Impossibile non concludere parlando della stupenda caratterizzazione di un personaggio così complesso come Colin. Una caratterizzazione che viene portata avanti in ogni attimo dell’avventura, su più livelli, a partire dal classico livello comunicativo (i dialoghi e le azioni) fino a quello ambientale (tutti gli ambienti con cui interagiamo sono manifestazione soggettiva dei ricordi di Colin). Ma il livello di caratterizzazione più sottile, originale e straordinario riguarda la sua interazione con Faye.
Faye non è altro che immagine di un lato della personalità di Colin, di ciò che sarebbe voluto essere, ma che in realtà già era. Tutti i momenti che vengono espressi come interazione fra Colin e Faye non sono altro che momenti di crescita interiore, riguardante Colin e nessun altro.
Sin da piccolo è stato costretto a vivere da solo e, grazie ad una particolare inclinazione naturale, ha colmato questa mancanza grazie alla sua potente immaginazione, che ha dato vita inizialmente all’uccellino (compagno di avventure in A Bird Story) e successivamente alla più complessa Faye.

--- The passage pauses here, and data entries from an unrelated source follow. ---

(* ===== verification/ChainSync.v ===== *)
(** * ChainSync: serving the chain to peers ([internal/node/chainsync.go]) and the
    bookkeeping of connections ([internal/node/node.go]).

    The node keeps the last blocks of the chain and copies every block and
    rollback into a buffered channel for each subscribed peer. The callbacks of the
    chain-sync protocol are functions on the state of the node that return the
    messages they send; [None] stands for a callback that waits for room in a
    channel. A reply that is sent later, by the goroutine that [RequestNext] starts,
    is a step of its own ([deliver]). *)
From S2P Require Import Prelude.
From S2P Require Import Text.
From S2P Require Import TxRelay.

Definition maxRecentBlocks : nat := 20.
Definition clientBlockBufferSize : nat := 50.

Record chainsyncTip := mkTip {
  SlotNumber : Z;
  BlockHash : string;
  BlockNumber : Z;
}.

(** [ocommon.Point], and the tip of the protocol: a point and a block number *)
Record Point := mkPoint {
  Slot : Z;
  Hash : list byte;
}.
Definition Tip : Type := Z * Point.

(** [hex.DecodeString] without its error: what was decoded before it. *)
Fixpoint hex_decoded (s : string) : list byte :=
  match s with
  | String c (String d s') =>
      match hex_value c, hex_value d with
      | Some h, Some l =>
          match Byte.of_N (16 * h + l) with Some b => b :: hex_decoded s' | None => [] end
      | _, _ => []
      end
  | _ => []
  end.

Definition ToTip (c : chainsyncTip) : Tip :=
  (BlockNumber c, mkPoint (SlotNumber c) (hex_decoded (BlockHash c))).

Record chainsyncBlock := mkBlock {
  bk_Tip : chainsyncTip;
  bk_Cbor : list byte;
  bk_Type : Z;
  bk_Rollback : bool;
}.
Definition slot_of (b : chainsyncBlock) : Z := SlotNumber (bk_Tip b).

(** ** The client side: recent blocks and subscribers *)

Record chainsyncClientState := mkClient {
  cl_tip : chainsyncTip;
  cl_recentBlocks : list chainsyncBlock;
  cl_subs : gmap conn (list chainsyncBlock);
}.

(** [ch <- block] *)
Definition send (ch : option (list chainsyncBlock)) (b : chainsyncBlock) : option (list chainsyncBlock) :=
  ch ← ch;
  if (length ch <? clientBlockBufferSize)%nat then Some (ch ++ [b]) else None.

(** The loop over the subscribers, which holds the lock. *)
Definition publish (b : chainsyncBlock) (subs : gmap conn (list chainsyncBlock))
  : option (gmap conn (list chainsyncBlock)) :=
  if forallb (fun kv => (length kv.2 <? clientBlockBufferSize)%nat) (map_to_list subs)
  then Some ((fun ch => ch ++ [b]) <$> subs) else None.

Definition Sub (key : conn) (c : chainsyncClientState) : option chainsyncClientState :=
  ch ← foldl send (Some []) (cl_recentBlocks c);
  Some (mkClient (cl_tip c) (cl_recentBlocks c) (<[key := ch]> (cl_subs c))).

Definition Unsub (key : conn) (c : chainsyncClientState) : chainsyncClientState :=
  mkClient (cl_tip c) (cl_recentBlocks c) (delete key (cl_subs c)).

Definition prune_recent (l : list chainsyncBlock) : list chainsyncBlock :=
  if (maxRecentBlocks <? length l)%nat then drop (length l - maxRecentBlocks) l else l.

Definition AddBlock (block : chainsyncBlock) (c : chainsyncClientState) : option chainsyncClientState :=
  let recent := prune_recent (cl_recentBlocks c ++ [block]) in
  subs ← publish block (cl_subs c);
  Some (mkClient (cl_tip c) recent subs).

(** The loop that removes the blocks after a slot: it cuts at the first one. *)
Fixpoint cut_after (slot : Z) (l : list chainsyncBlock) : list chainsyncBlock :=
  match l with
  | [] => []
  | b :: l' => if slot <? slot_of b then [] else b :: cut_after slot l'
  end.

Definition rollback_block (slot : Z) (hash : string) : chainsyncBlock :=
  mkBlock (mkTip slot hash 0) [] 0 true.

Definition Rollback (slot : Z) (hash : string) (c : chainsyncClientState) : option chainsyncClientState :=
  let recent := cut_after slot (cl_recentBlocks c) in
  subs ← publish (rollback_block slot hash) (cl_subs c);
  Some (mkClient (cl_tip c) recent subs).

(** ** The node *)

Record chainsyncServerState := mkServer {
  sv_cursor : chainsyncTip;
  sv_needsInitialRollback : bool;
  (** the goroutines that wait for the next block of the channel *)
  sv_waiting : nat;
}.

Record outboundPeer := mkPeer {
  op_Address : string;
  op_ReconnectCount : Z;
  op_ReconnectDelay : duration;
}.

Record Node := mkNode {
  nd_client : chainsyncClientState;
  nd_servers : gmap conn chainsyncServerState;
  nd_mempool : mempool;
  nd_outbound : gmap conn outboundPeer;
  nd_relay : relay;
}.

Definition set_client (c : chainsyncClientState) (n : Node) : Node :=
  mkNode c (nd_servers n) (nd_mempool n) (nd_outbound n) (nd_relay n).
Definition set_servers (s : gmap conn chainsyncServerState) (n : Node) : Node :=
  mkNode (nd_client n) s (nd_mempool n) (nd_outbound n) (nd_relay n).

Definition New : Node :=
  mkNode (mkClient (mkTip 0 "" 0) [] ∅) ∅ (mkMempool ∅ []) ∅ (mkRelay ∅ ∅).

Inductive node_event :=
| RollbackEvent (slot : Z) (hash : string)
| BlockEvent (slot blockNumber : Z) (hash : string) (cbor : list byte)
| TransactionEvent (hash : string)
| OtherEvent.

Bisogna sempre tenere in mente che l’uccellino e Faye sono entrambi parte dell’animo di Colin: l’uccellino, immagine infantile del desiderio di volare via da quella solitudine, si evolve in Faye, manifestazione di quella parte di Colin desiderosa di crescere e andare avanti, grazie ad un’amica che lo accompagnasse mano nella mano. Il passaggio fra i due “amici immaginari”, tuttavia, non avviene in maniera repentina: è interrotto da Rudog, pupazzo grazie al quale Colin, per un breve periodo, poté sentire vicino a sé i suoi genitori.

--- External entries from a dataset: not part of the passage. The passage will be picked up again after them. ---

Lemma hex_decode_free c s l : hex_value c = None -> hex_decode s = Some l -> char_free c s = true.
Proof.
  intros Hc. revert l.
  assert (forall n s l, (String.length s <= n)%nat -> hex_decode s = Some l -> char_free c s = true)
    as Hn; [|intros l; by apply (Hn (String.length s))].
  induction n as [|n IH]; intros [|x [|y t]] l Hl E; try done; [cbn in Hl; lia|].
  cbn in E. destruct (hex_value x) eqn:Hx; [|done]. destruct (hex_value y) eqn:Hy; [|done].
  destruct (hex_decode t) eqn:Ht; [|done]. cbn [char_free].
  rewrite (IH t _ ltac:(cbn in Hl; lia) Ht).
  destruct (Ascii.eqb_spec c x) as [<-|]; [congruence|].
  destruct (Ascii.eqb_spec c y) as [<-|]; [congruence|]. done.
Qed.

(** ** The contract: a list of unspent outputs

    The store represents the outputs added and not removed since, in the order
    of their addition. *)
Record entry := mkEntry {
  en_id : string;
  en_address : string;
  en_cbor : string;
}.

Inductive store_op :=
| OpAddUtxo (address txId : string) (txOutIdx : Z) (txOutBytes : string)
| OpRemoveUtxo (txId : string) (utxoIdx : Z)
| OpUpdateCursor (slotNumber : Z) (blockHash : string).

Section Refinement.
Context `{KV} (encode_utxo : list byte -> Z -> string -> option string).

Definition store_step (d : db) (op : store_op) : db :=
  match op with
  | OpAddUtxo address txId txOutIdx txOutBytes => (AddUtxo encode_utxo address txId txOutIdx txOutBytes d).1
  | OpRemoveUtxo txId utxoIdx => (RemoveUtxo txId utxoIdx d).1
  | OpUpdateCursor slotNumber blockHash => (UpdateCursor slotNumber blockHash d).1
  end.

Definition spec_step (l : list entry) (op : store_op) : list entry :=
  match op with
  | OpAddUtxo address txId txOutIdx txOutBytes =>
      match DecodeString txId with
      | None => l
      | Some txIdBytes =>
          match encode_utxo (contents txIdBytes) txOutIdx txOutBytes with
          | None => l
          | Some cbor => l ++ [mkEntry (utxo_id txId txOutIdx) address cbor]
          end
      end
  | OpRemoveUtxo txId utxoIdx => filter (fun e => en_id e <> utxo_id txId utxoIdx) l
  | OpUpdateCursor _ _ => l
  end.

(** No output is added while it is stored, and indexes are unsigned. *)
Fixpoint well_ordered (l : list entry) (ops : list store_op) : Prop :=
  match ops with
  | [] => True
  | op :: ops' =>
      match op with
      | OpAddUtxo _ txId txOutIdx _ => 0 <= txOutIdx /\ utxo_id txId txOutIdx ∉ en_id <$> l
      | _ => True
      end /\ well_ordered (spec_step l op) ops'
  end.

(** The identifiers of the outputs of an address. *)
Definition ids_at (l : list entry) (address : string) : list string :=
  en_id <$> filter (fun e => en_address e = address) l.

Definition clean_id (id : string) : Prop :=
  id <> "" /\ char_free comma id = true /\ char_free "_"%char id = true.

L’entità più complessa generata dall’immaginazione di Colin è Faye. Tutti noi siamo spinti a migliorare e a cambiare, direttamente o indirettamente, da stimoli esterni. Colin, vivendo costantemente in solitudine, riesce a trovare questi stimoli in sé stesso: impara a suonare il violino, diventa un pilota rispettato, conosce Sofia e mette su famiglia. Tutto grazie all’incoraggiamento di Faye, quindi di se stesso. La sua paura della solitudine lo porta dunque a crescere.

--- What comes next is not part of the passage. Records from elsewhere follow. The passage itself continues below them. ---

Inductive batch_error :=
| DatumError
| BadTransactionId
| EncodeError
| StoreError (e : store_error)
| UtxoError
| UtxoPanic  (** an index out of the range of the decoded list *)
| NoDatumError
| AssetPanic
| PoolAddressError
| NoPaymentPart
| DivisionPanic.  (** in the arithmetic of a swap *)

(** A panic is not an error that the handlers log: it ends the process. *)
Definition panics (e : batch_error) : bool :=
  match e with UtxoPanic | AssetPanic | DivisionPanic => true | _ => false end.

Inductive build_error :=
| InvalidReferenceId
| UnknownReference
| InvalidScript
| UtxoDecodeError
| UtxoStructure
| WalletStoreError (e : store_error)
| NoProtocolParams
| AmountError (e : tx_error)
| RewardAddressError
| PoolAddressInvalid
| ChangeAddressError
| PoolDatumError
| RedeemerError
| MnemonicError
| ReferenceError
| BuildError
| SignError
| DecodeBuiltError.

Record InputRef := mkInputRef { ir_TxId : string; ir_OutputIdx : Z }.

Record SpectrumProfileConfig := mkSpectrumProfile {
  SwapHash : string;
  DepositHash : string;
  RedeemHash : string;
  PoolV1Hash : string;
  PoolV2Hash : string;
  SwapInputRef : InputRef;
  DepositInputRef : InputRef;
  RedeemInputRef : InputRef;
  PoolV1InputRef : InputRef;
  PoolV2InputRef : InputRef;
}.

Record NetworkParams := mkNetwork { ShelleyOffsetSlot : Z; ShelleyOffsetTime : Z }.

(** [config.Networks] *)
Definition Networks (name : string) : NetworkParams :=
  if bool_decide (name = "preprod") then mkNetwork 0 1654041600
  else if bool_decide (name = "preview") then mkNetwork 0 1666656000
  else if bool_decide (name = "mainnet") then mkNetwork 4924800 1596491091
  else mkNetwork 0 0.

(** What the process is configured with: the name of its network, its wallet, the
    known reference scripts ([reference_scripts.go]) and the time in seconds. *)
Record Environment := mkEnvironment {
  Network : string;
  PaymentAddress : string;
  Mnemonic : string;
  knownReferenceScriptHex : string -> option string;
  now : Z;
}.

(** [Spectrum]: a profile with its addresses, in the textual form. *)
Record Batcher := mkBatcher {
  bt_name : string;
  bt_config : SpectrumProfileConfig;
  bt_swapAddress : string;
  bt_depositAddress : string;
  bt_redeemAddress : string;
  bt_poolV1Address : string;
  bt_poolV2Address : string;
}.

Definition swapTxTtlSlots : Z := 30.
Definition AddressTypeScriptNone : Z := 7.

Section Batcher.
Context `{C : Cbor, N : !CborNumbers C, L : !Libraries C}.

(** ** Outputs and pools *)

(** [storage.Utxo.UnmarshalCBOR] indexes the list without looking at its length. *)
Definition Utxo_UnmarshalCBOR (d : raw) : result batch_error (LedgerUtxo C) :=
  match decode_list d with
  | None => Err UtxoError
  | Some l =>
      match l !! 0%nat with
      | None => Err UtxoPanic
      | Some ref =>
          match decode_input ref with
          | None => Err UtxoError
          | Some r =>
              match l !! 1%nat with
              | None => Err UtxoPanic
              | Some out =>
                  match decode_output out with
                  | None => Err UtxoError
                  | Some o => Ok (mkLedgerUtxo _ r o)
                  end
              end
          end
      end
  end.

Definition getAssetAmountFromTransactionOutput (assetClass : AssetClass) (txOutput : TxOutput C)
  : result batch_error Z :=
  let amount :=
    if Nat.eqb (length (contents (PolicyId assetClass))) 0 then to_Amount txOutput
    else to_Asset txOutput (PolicyId assetClass) (Name assetClass) in
  match amount with
  | None => Err AssetPanic
  | Some a => Ok (u64 a)
  end.

Definition NewPoolFromTransactionOutput (txOutput : TxOutput C) : result batch_error (ChainPool C) :=
  match to_Datum txOutput with
  | None => Err NoDatumError
  | Some datum =>
      match PoolConfig_UnmarshalCBOR datum with
      | None => Err DatumError
      | Some poolConfig =>
          x ← getAssetAmountFromTransactionOutput (pc_X poolConfig) txOutput;
          y ← getAssetAmountFromTransactionOutput (pc_Y poolConfig) txOutput;
          lq ← getAssetAmountFromTransactionOutput (pc_Lq poolConfig) txOutput;
          Ok (mkChainPool _
                (mkPool (pc_Nft poolConfig) (mkAssetAmount (pc_X poolConfig) x)
                   (mkAssetAmount (pc_Y poolConfig) y) (mkAssetAmount (pc_Lq poolConfig) lq)
                   (pc_FeeNum poolConfig))
                poolConfig)
      end
  end.

Definition NewPoolFromUtxoBytes (utxoBytes : string) : result batch_error (ChainPool C) :=
  utxo ← Utxo_UnmarshalCBOR (of_bytes utxoBytes);
  NewPoolFromTransactionOutput (lu_Output utxo).

Definition decodeUtxo (utxoBytes : string) : result build_error (LedgerUtxo C) :=
  match decode_list (of_bytes utxoBytes) with
  | None => Err UtxoDecodeError
  | Some [ref; out] =>
      match decode_input ref with
      | None => Err UtxoDecodeError
      | Some r =>
          match decode_output out with
          | None => Err UtxoDecodeError
          | Some o => Ok (mkLedgerUtxo _ r o)
          end
      end
  | Some _ => Err UtxoStructure
  end.

Fixpoint decode_all (utxosBytes : list string) : result build_error (list (LedgerUtxo C)) :=
  match utxosBytes with
  | [] => Ok []
  | utxoBytes :: rest =>
      utxo ← decodeUtxo utxoBytes;
      utxos ← decode_all rest;
      Ok (utxo :: utxos)
  end.

(** What the arithmetic of [Spectrum] reads of an output. *)
Definition view (u : LedgerUtxo C) : Utxo :=
  let o := lu_Output u in
  mkUtxo (lu_Id u) (Some (mkOutput (to_HasAssets o) (to_AddressType o) (to_Amount o))).

(** [selectCollateralUtxo] on the outputs themselves *)
Definition select_collateral (utxos : list (LedgerUtxo C)) (minLovelace : Z)
  : result tx_error (LedgerUtxo C) :=
  select_smallest (fun u => collateral_amount minLovelace (view u)) utxos.

(** ** Addresses and slots *)

(** A failure gives the empty address. *)
Definition scriptAddressFromHash (env : Environment) (scriptHashHex : string) : string :=
  match NetworkByName (Network env) with
  | None => ""
  | Some network =>
      match DecodeString scriptHashHex with
      | None => ""
      | Some scriptHash => default "" (address_from_parts AddressTypeScriptNone network scriptHash None)
      end
  end.

Definition addressFromKeys (env : Environment) (paymentKey stakeKey : option (list byte)) : string :=
  match NetworkByName (Network env) with
  | None => ""
  | Some network =>
      let addrType :=
        if (0 <? length (contents stakeKey))%nat then AddressTypeKeyKey else AddressTypeKeyNone in
      default "" (address_from_parts addrType network paymentKey stakeKey)
  end.

Definition NewSpectrum (env : Environment) (name : string) (config : SpectrumProfileConfig) : Batcher :=
  mkBatcher name config
    (scriptAddressFromHash env (SwapHash config)) (scriptAddressFromHash env (DepositHash config))
    (scriptAddressFromHash env (RedeemHash config)) (scriptAddressFromHash env (PoolV1Hash config))
    (scriptAddressFromHash env (PoolV2Hash config)).

Definition unixTimeToSlot (env : Environment) (unixTime : Z) : Z :=
  let networkCfg := Networks (Network env) in
  u64 (ShelleyOffsetSlot networkCfg + u64 (i64 (unixTime - ShelleyOffsetTime networkCfg))).

(** ** The swap transaction *)

(** One reference input of [newSwapTxChainContext]. *)
Definition known_reference (env : Environment) (ref : InputRef) : result build_error unit :=
  match hex_decode (ir_TxId ref) with
  | None => Err InvalidReferenceId
  | Some txHashBytes =>
      if negb (Nat.eqb (length txHashBytes) 32) then Err InvalidReferenceId
      else
        match knownReferenceScriptHex env
                (ToLower (ir_TxId ref) +:+ "." +:+ FormatUint (ir_OutputIdx ref)) with
        | None => Err UnknownReference
        | Some scriptHex =>
            if bool_decide (scriptHex = "") then Ok tt
            else match hex_decode scriptHex with None => Err InvalidScript | Some _ => Ok tt end
        end
  end.

Fixpoint newSwapTxChainContext (env : Environment) (refs : list InputRef) : result build_error unit :=
  match refs with
  | [] => Ok tt
  | ref :: rest => _ ← known_reference env ref; newSwapTxChainContext env rest
  end.

Definition sortedInputIndex (utxos : list (LedgerUtxo C)) (txInput : txref) : Z :=
  transactionInputIndex (lu_Id <$> SortInputs utxos) txInput.

(** [plutusDatum] of constructor 0 *)
Definition plutusDatum (fields : list Z) : option datum :=
  cborBytes ← encode_constructor fields;
  decode_datum cborBytes.

Definition or_fail {E A} (e : E) (o : option A) : result E A :=
  match o with Some a => Ok a | None => Err e end.

Record createSwapTxOpts := mkSwapTxOpts {
  poolUtxoBytes : string;
  pool : ChainPool C;
  swapUtxoBytes : string;
  swapConfig : SwapConfig;
  outputPoolAddress : string;
  poolInputRef : InputRef;
}.

(** The calls on the builder, once every amount and index is known. *)
Definition swap_tx (env : Environment) (s : Batcher) (opts : createSwapTxOpts) (poolUtxo swapUtxo : LedgerUtxo C)
    (collateral : LedgerUtxo C) (amounts : swap_outputs) (rewardAddress : string) (poolDatum : datum)
    (poolRedeemer swapRedeemer : datum) : SwapTx C datum :=
  let currentSlot := unixTimeToSlot env (now env) in
  {| st_ChangeAddress := PaymentAddress env;
     st_Collateral := collateral;
     st_Ttl := i64 (u64 (currentSlot + swapTxTtlSlots));
     st_PoolOutput := (outputPoolAddress opts, poolDatum, so_poolLovelace amounts,
                       unit_of <$> so_poolUnits amounts);
     st_RewardOutput := (rewardAddress, so_rewardLovelace amounts, unit_of <$> so_rewardUnits amounts);
     st_Change := so_matcherChange amounts;
     st_ReferenceInputs :=
       [(ir_TxId (poolInputRef opts), ir_OutputIdx (poolInputRef opts));
        (ir_TxId (SwapInputRef (bt_config s)), ir_OutputIdx (SwapInputRef (bt_config s)))];
     st_Inputs := [(poolUtxo, poolRedeemer, (530000, 165000000));
                   (swapUtxo, swapRedeemer, (270000, 140000000))];
     st_Fee := swapTxFee |}.

(** The address of the reward, when the addresses of all outputs are addresses *)
Definition swap_addresses (env : Environment) (opts : createSwapTxOpts) : result build_error string :=
  let rewardAddress :=
    addressFromKeys env (sw_RewardPkh (swapConfig opts)) (sw_StakePkh (swapConfig opts)) in
  _ ← or_fail RewardAddressError (parse_address rewardAddress);
  _ ← or_fail PoolAddressInvalid (parse_address (outputPoolAddress opts));
  _ ← or_fail ChangeAddressError (parse_address (PaymentAddress env));
  Ok rewardAddress.

(** The places of the pool and of the order among the sorted inputs *)
Definition input_indexes (poolUtxo swapUtxo : LedgerUtxo C) : result build_error (Z * Z) :=
  let poolIdx := sortedInputIndex [poolUtxo; swapUtxo] (lu_Id poolUtxo) in
  let swapIdx := sortedInputIndex [poolUtxo; swapUtxo] (lu_Id swapUtxo) in
  _ ← reject_if ((poolIdx <? 0) || (swapIdx <? 0)) (AmountError UnsortedInputs);
  Ok (poolIdx, swapIdx).

(** The datum that the pool is given back, and the redeemers of the two inputs *)
Definition swap_datums (pool : ChainPool C) (poolIdx swapIdx : Z)
  : result build_error (datum * datum * datum) :=
  poolDatum ← or_fail PoolDatumError (decode_datum (pc_Cbor (cp_Datum pool)));
  poolRedeemer ← or_fail RedeemerError (plutusDatum [2; poolIdx]);
  swapRedeemer ← or_fail RedeemerError (plutusDatum [poolIdx; swapIdx; 1; 0]);
  Ok (poolDatum, poolRedeemer, swapRedeemer).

Ad un certo punto della sua vita, il giovane sembra superare le sue paure e riesce, con apparente rammarico, ad assimilare Faye, rendendola parte attiva di sé e non più inconscia. In realtà la paura e i dubbi non hanno mai lasciato completamente Colin: una prova schiacciante è la visione “oscura” di Faye mentre portava Asher al parco. Sembrava comunque che Colin avesse imparato a trattenere questo suo lato che tanto lo ha aiutato, ma tanto gli ha impedito di essere consapevole dei propri meriti, finché non gli viene sbattuta in faccia la possibilità di tornare indietro e di poter dubitare nuovamente di sé. Si tratta della pubblicità della Sigmund, fattore che, unito alle varie incertezze che la vecchiaia porta con sé, fa crollare quel castello di carte che Colin era riuscito a costruire nel tempo. L’evoluzione del personaggio si completa con il dialogo/monologo finale con Faye, occasione in cui la parte sicura ed insicura di Colin si trovano a confrontarsi prima di ricongiungersi e morire.

– “Dimmi soltanto una cosa: hai ancora dei rimpianti?”
– “Rimpianti… Sì, ne ho parecchi. Ma… Va bene così. Tutte le possibilità mancate, tutti gli sbagli e tutto ciò che volevo avere… Beh, sono stati parte di tutto questo. Hanno fatto sì che avessi tutto quello che ho ora. E quello che ho… Non lo scambierei per nulla al mondo.”
– “È quello che volevo sentire”.

In vecchiaia si compie quindi il passo finale, trovando un anello di congiunzione fra Colin e Faye, due facce di quella medaglia che Kan Gao ha saputo sussurrare, con dolcezza e personalità, alle anime di chi si fosse messo in ascolto.